Akankah Viona berani mengubah takdirnya? Atau justru memilih menolak keajaiban demi mempertahankan dirinya sendiri?

Penuh emosi, fantasi modern, dan dilema yang menusuk, ikuti kisah tentang pilihan hidup yang tidak semua orang sanggup menanggung akibatnya!

Karya ini diterbitkan atas izin NovelToon Nameika, isi konten hanyalah pandangan pribadi pembuatnya, tidak mewakili NovelToon sendiri

Retakan Jantung Waktu

"Vio, dengerin Ayah. Kita nggak punya banyak waktu. Lima detik itu bukan cuma angka, itu sisa napas dunia ini."

Viona terkesiap.

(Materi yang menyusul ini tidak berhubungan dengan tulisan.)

(** * Quartorium: the qmd-to-ProseMirror parser and the cache key helpers

    A shallow embedding of

    - [backend/src/core/quartoParser.js] ([qmdToProseMirror]), and
    - the two path helpers of the cache integration test
      ([calculateCacheFilename], [calculateAssetCacheDir]), with the
      constants, the expected image address and the cleanup tests of that
      file, and
    - of the repository routes, the cleaning of a repository name
      ([full_name]), the project directory and [findQmdFiles],

    together with the properties the specification states about them and
    further properties read off the code.

    Modelling choices.

    - JavaScript strings are sequences of UTF-16 code units, modelled as
      lists of [N].  The type tags of syntax-tree nodes, which the code
      only compares with ASCII literals, are kept as [string].
    - The regular expression of the span-detection pass is a list of
      pattern items run by a backtracking matcher; [exec] and its
      [lastIndex] follow the semantics of a regular expression with the
      [g] flag.  The [while] loop around [exec] runs on fuel; that the
      fuel given to it always suffices is a lemma ([scan_text_total]).
    - [qmdToProseMirror] is an [async] function: it returns (the promise
      is fulfilled), throws (the promise is rejected) or does not end.
      Its collaborators are parameters: the comment extractor, gray-matter
      and remark return or throw, and every call of [renderChunk] is
      recorded in a trace.
    - [path.join], [path.normalize] and [path.parse] are those of
      [path.posix], described on the segments of a path; the digest is
      MD5 on the UTF-8 encoding of the string, as [crypto] computes it.
      [path.resolve] and [path.relative] take the working directory of
      the process as a parameter.
    - What [findQmdFiles] sees of the file system is a tree: a directory
      lists its entries in the order of [readdirSync], and [lstatSync]
      tells a directory from everything else.
    - Where a property is about the front matter, gray-matter's [matter]
      is the function [GrayMatter.matter]: the delimiters, the language
      on the line of the opening delimiter, the closing delimiter, the
      line break behind it and the cache by content are those of
      gray-matter; the engine that reads a block (js-yaml for YAML) is a
      parameter that returns or throws. *)

From Stdlib Require Import List NArith ZArith Arith Bool Lia String Ascii.
Import ListNotations.
(** The text between two markers of a rendered document: what [split]
    returns after a title. *)
Fixpoint tailSpace (items : list Item) : jsstring :=
  match items with
  | [] => []
  | Sep w :: r => w ++ tailSpace r
  | Blk _ _ :: _ => [nl]
  end.

Fixpoint segmentsOf (items : list Item) : list (jsstring * jsstring) :=
  match items with
  | [] => []
  | Sep _ :: r => segmentsOf r
  | Blk t b :: r => (t, nl :: b ++ tailSpace r) :: segmentsOf r
  end.

Definition renderSegment (ts : jsstring * jsstring) : jsstring :=
  openBracket :: fst ts ++ closeBracket :: snd ts.

Definition renderSegments (segs : list (jsstring * jsstring)) : jsstring :=
  flat_map renderSegment segs.

Definition goodSegment (ts : jsstring * jsstring) : bool :=
  goodTitle (fst ts) && noOpen (snd ts)
  && match snd ts with [] => false | _ => true end.

(** A segment keeps the title of its block, holds no opening bracket and is
    the body up to white space. *)
Definition segmentFor (t b seg : jsstring) : Prop :=
  goodTitle t = true /\ noOpen seg = true /\ notBlank seg = true
  /\ trim seg = trim b.

(** *** The order of the sections *)

(** A comparator that subtracts keys, as [compareSections] does, and the
    order it sorts by. *)
Definition compareBy {A : Type} (key : A -> Z) (a b : A) : Z := key a - key b.

Definition keyLeq {A : Type} (key : A -> Z) (a b : A) : Prop := key a <= key b.

Definition sectionOrder (s : AdviceSection) : Z := getDisplayOrder s.(title).

(** *** The blocks of section 4.4, in construction order *)

Definition optList {A : Type} (o : option A) : list A :=
  match o with
  | Some a => [a]
  | None => []
  end.
(** [validate] of the [timer_create] tool; what it accepts goes to
    [executeTimerAction] as it is. *)
Definition validate_timer_create (host : Host) (v : value) : Validation TimerCreateInput :=
  if negb (is_plain_object v) then Refused "timer_create 参数必须是对象"
  else if negb (is_string (field v "mode") "once") &&
          negb (is_string (field v "mode") "interval")
  then Refused "timer_create.mode 必须是 once 或 interval"
  else if negb (is_plain_object (field v "task"))
  then Refused "timer_create.task 必须是对象"
  else
    let taskObj := field v "task" in
    if negb (is_string (field taskObj "type") "notify") &&
       negb (is_string (field taskObj "type") "log")
    then Refused "timer_create.task.type 必须是 notify 或 log"
    else
      match field taskObj "message" with
      | VStr message =>
          if String.eqb (String_trim host message) ""
          then Refused "timer_create.task.message 必须是非空字符串"
          else
            let normalizedTask :=
              mkTask (if is_string (field taskObj "type") "log" then log else notify)
                (String_trim host message) (field taskObj "data") in
            if is_string (field v "mode") "once" then
              if Number_isFinite (field v "runAt")
              then Accepted (CreateOnce (number_of (field v "runAt")) normalizedTask)
              else Refused "timer_create.runAt 必须是有限数字"
            else if negb (Number_isFinite (field v "everyMs"))
            then Refused "timer_create.everyMs 必须是有限数字"
            else
              match field v "startAt" with
              | VUndefined =>
                  Accepted (CreateInterval (number_of (field v "everyMs")) None normalizedTask)
              | startAt =>
                  if Number_isFinite startAt
                  then Accepted (CreateInterval (number_of (field v "everyMs"))
                                   (Some (number_of startAt)) normalizedTask)
                  else Refused "timer_create.startAt 必须是有限数字"
              end
      | _ => Refused "timer_create.task.message 必须是非空字符串"
      end.

End Route.
(** * Download-Dropout: a shallow embedding of [download_dropout.py]

    The script walks the series index of a streaming catalog, walks the
    season pages of every series, writes the episode URLs to [urls.txt]
    and hands that file to an external downloader.

    Everything the script does is an effect on the outside world, so the
    embedding is a state-and-exception monad over an explicit [World]
    (request counter, chronological event trace, regular files and
    directories, and the module-level counter [total_urls]) and an
    [Env] that fixes what the outside world answers: the network, the
    HTML selectors of BeautifulSoup, [urljoin], the path functions, the
    process search path, [argparse], the operating system when a
    directory is created, and the downloader process.  Each [while True] loop
    of the source is a fuelled iteration; running out of fuel is a
    result of its own ([OutOfFuel]), never confused with a return, and
    more fuel never changes a result that was reached.

    External calls have the outcomes the script itself distinguishes in
    its [try]/[except] blocks, plus the ones it lets through: a request
    returns a response, raises a [RequestException] or is interrupted by
    the user; the downloader exits with a code, is interrupted, or
    cannot be launched; creating the output directory succeeds or
    raises an [OSError].  Opening and writing the output file and
    console output succeed. *)

From Stdlib Require Import Ascii.
From stdpp Require Import base strings list gmap pretty.

Open Scope string_scope.
Open Scope Z_scope.

(** ** Configuration (source lines 13-25) *)

Definition BASE_URL : string := "https://watch.dropout.tv".
Definition SERIES_INDEX : string := BASE_URL ++ "/series".
Definition OUTPUT_FILE : string := "urls.txt".
Definition COOKIES_FILE : string := "config/cookies.txt".
Definition ARCHIVE_FILE : string := "config/archive.txt".

(** Durations are kept in milliseconds, so that [REQUEST_DELAY = 2.5]
    seconds and its double are exact. *)
Definition REQUEST_DELAY : Z := 2500.
Definition TIMEOUT : Z := 60000.

(** The newline character of ["\n"] and the rule ["=" * 50]. *)
Definition NL : string := String (Ascii.ascii_of_nat 10) "".
Definition EQUALS_50 : string :=
  "==================================================".

(** ** Data *)

(** What the script reads of a [requests.Response]. *)
Record response := Response { status_code : Z; text : string }.

(** The series dictionaries [{"title": ..., "url": ...}]. *)
Record series := Series { title : string; url : string }.

(** One [li.js-collection-item.item-type-series] element, seen through
    the two [select_one] calls made on it: the [href] of its first
    [a.browse-item-link[href]] and the stripped text of its first
    [.browse-item-title strong], when present. *)
Record item := Item { item_link : option string; item_title : option string }.

(** The Python exceptions that the script raises, catches or lets through. *)
Inductive exn :=
| HTTPError (r : response)
| RequestException (msg : string)
| KeyboardInterrupt
| SystemExit (code : Z)
| FileNotFoundError (msg : string)
| CalledProcessError (returncode : Z)
| OSError (msg : string).

(** Observable effects, logged in the order they happen. *)
Inductive event :=
| EvPrint (line : string)
| EvGet (target : string) (timeout : Z)
| EvSleep (ms : Z)
| EvMakedirs (path : string)
| EvOpenW (path : string)
| EvOpenA (path : string)
| EvWrite (path : string) (data : string)
| EvRun (command : list string).

(** Results of [session.get]: a response, an exception of the
    [RequestException] family (connection error, timeout, bad URL), or
    an interrupt of the user while the request is in flight. *)
Inductive net_outcome :=
| NetResponse (r : response)
| NetError (msg : string)
| NetInterrupt.

(** Results of [subprocess.run(command, check=True)]: the process ran
    and exited with a code, the user interrupted it, or it could not be
    started at all. *)
Inductive proc_outcome :=
| ProcExit (code : Z)
| ProcInterrupt
| ProcLaunchError (msg : string).

(** Results of [argparse]'s [parse_args()]: the namespace (here its one
    field [output_dir]) or the exit argparse performs itself ([--help]
    exits 0, a usage error exits 2). *)
Inductive args_outcome :=
| ArgsParsed (output_dir : string)
| ArgsExit (code : Z).

(** Results of [os.makedirs(path, exist_ok=True)] on a path where
    nothing exists yet.  [DirsMade ancestors]: the call returns, having
    created the directory and the listed missing ancestors.
    [MkdirError ancestors msg]: the call raises the [OSError] of the
    operating system (no permission, a regular file among the
    ancestors, a read-only disk), the listed ancestors having been
    created before it gave up. *)
Inductive mkdir_outcome :=
| DirsMade (ancestors : list string)
| MkdirError (ancestors : list string) (msg : string).

Record World := mkWorld {
  clock : nat;                   (* requests sent so far *)
  trace : list event;            (* oldest event first *)
  fs : gmap string string;       (* regular files: path -> content *)
  total_urls : nat;              (* the module-level counter of the main block *)
  dirs : gset string             (* directories *)
}.

(** The outside world, as far as the script queries it. *)
Record Env := mkEnv {
  net : nat -> string -> net_outcome;     (* k-th request of the run, to a URL *)
  series_items : string -> list item;     (* soup.select("li.js-collection-item.item-type-series") *)
  episode_hrefs : string -> list string;  (* hrefs of soup.select("a.browse-item-link[href]") *)
  urljoin : string -> string -> string;
  os_name_nt : bool;                      (* os.name == "nt" *)
  which : string -> option string;        (* shutil.which *)
  abspath : string -> string;
  expanduser : string -> string;
  expandvars : string -> string;
  isabs : string -> bool;
  path_join : string -> string -> string;
  script_file : string;                   (* __file__ *)
  dirname : string -> string;
  argv_outcome : args_outcome;
  proc : list string -> proc_outcome;
  mkdir : string -> mkdir_outcome         (* os.makedirs on a fresh path *)
}.

(** ** The monad *)

Inductive result (A : Type) :=
| Done (a : A) (w : World)
| Raised (e : exn) (w : World)
| OutOfFuel (w : World).
Arguments Done {A} a w.
Arguments Raised {A} e w.
Arguments OutOfFuel {A} w.

Definition M (A : Type) : Type := World -> result A.

Definition ret {A} (a : A) : M A := fun w => Done a w.

Definition bind {A B} (m : M A) (k : A -> M B) : M B := fun w =>
  match m w with
  | Done a w' => k a w'
  | Raised e w' => Raised e w'
  | OutOfFuel w' => OutOfFuel w'
  end.

Definition raise {A} (e : exn) : M A := fun w => Raised e w.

Suara itu begitu jernih, menggetarkan ruang di antara rusuknya yang tadi sempat terasa hancur. Ia tidak lagi mencium aroma aspal basah Monas atau bau amis tinta dari para Penyapu. Ruangan ini berbau seperti serutan pensil kayu dan aroma teh melati, persis seperti ruang kerja ayahnya dahulu. Di sekelilingnya, ribuan cermin melayang tanpa bingkai, masing-masing menampilkan Viona dalam berbagai versi hidup yang tidak pernah ia jalani. Ada Viona sebagai pelukis, Viona yang tidak pernah mengalami kecelakaan, hingga Viona yang tampak tua dan bahagia.

Nathan Mahendra berdiri di tengah ruangan itu. Wajahnya tidak lagi kaku seperti rupa perunggu yang ia temui di bawah jembatan, tidak juga dingin seperti sosok Arsitek di Monas. Ia mengenakan kemeja flanel tua yang sedikit pudar warnanya, menatap Viona dengan tatapan yang sangat ia rindukan.

"Ayah? Jadi... semua yang tadi itu cuma bohong?" tanya Viona dengan suara bergetar. Ia masih menggenggam erat payung biru lipat yang rangkanya sudah bengkok parah.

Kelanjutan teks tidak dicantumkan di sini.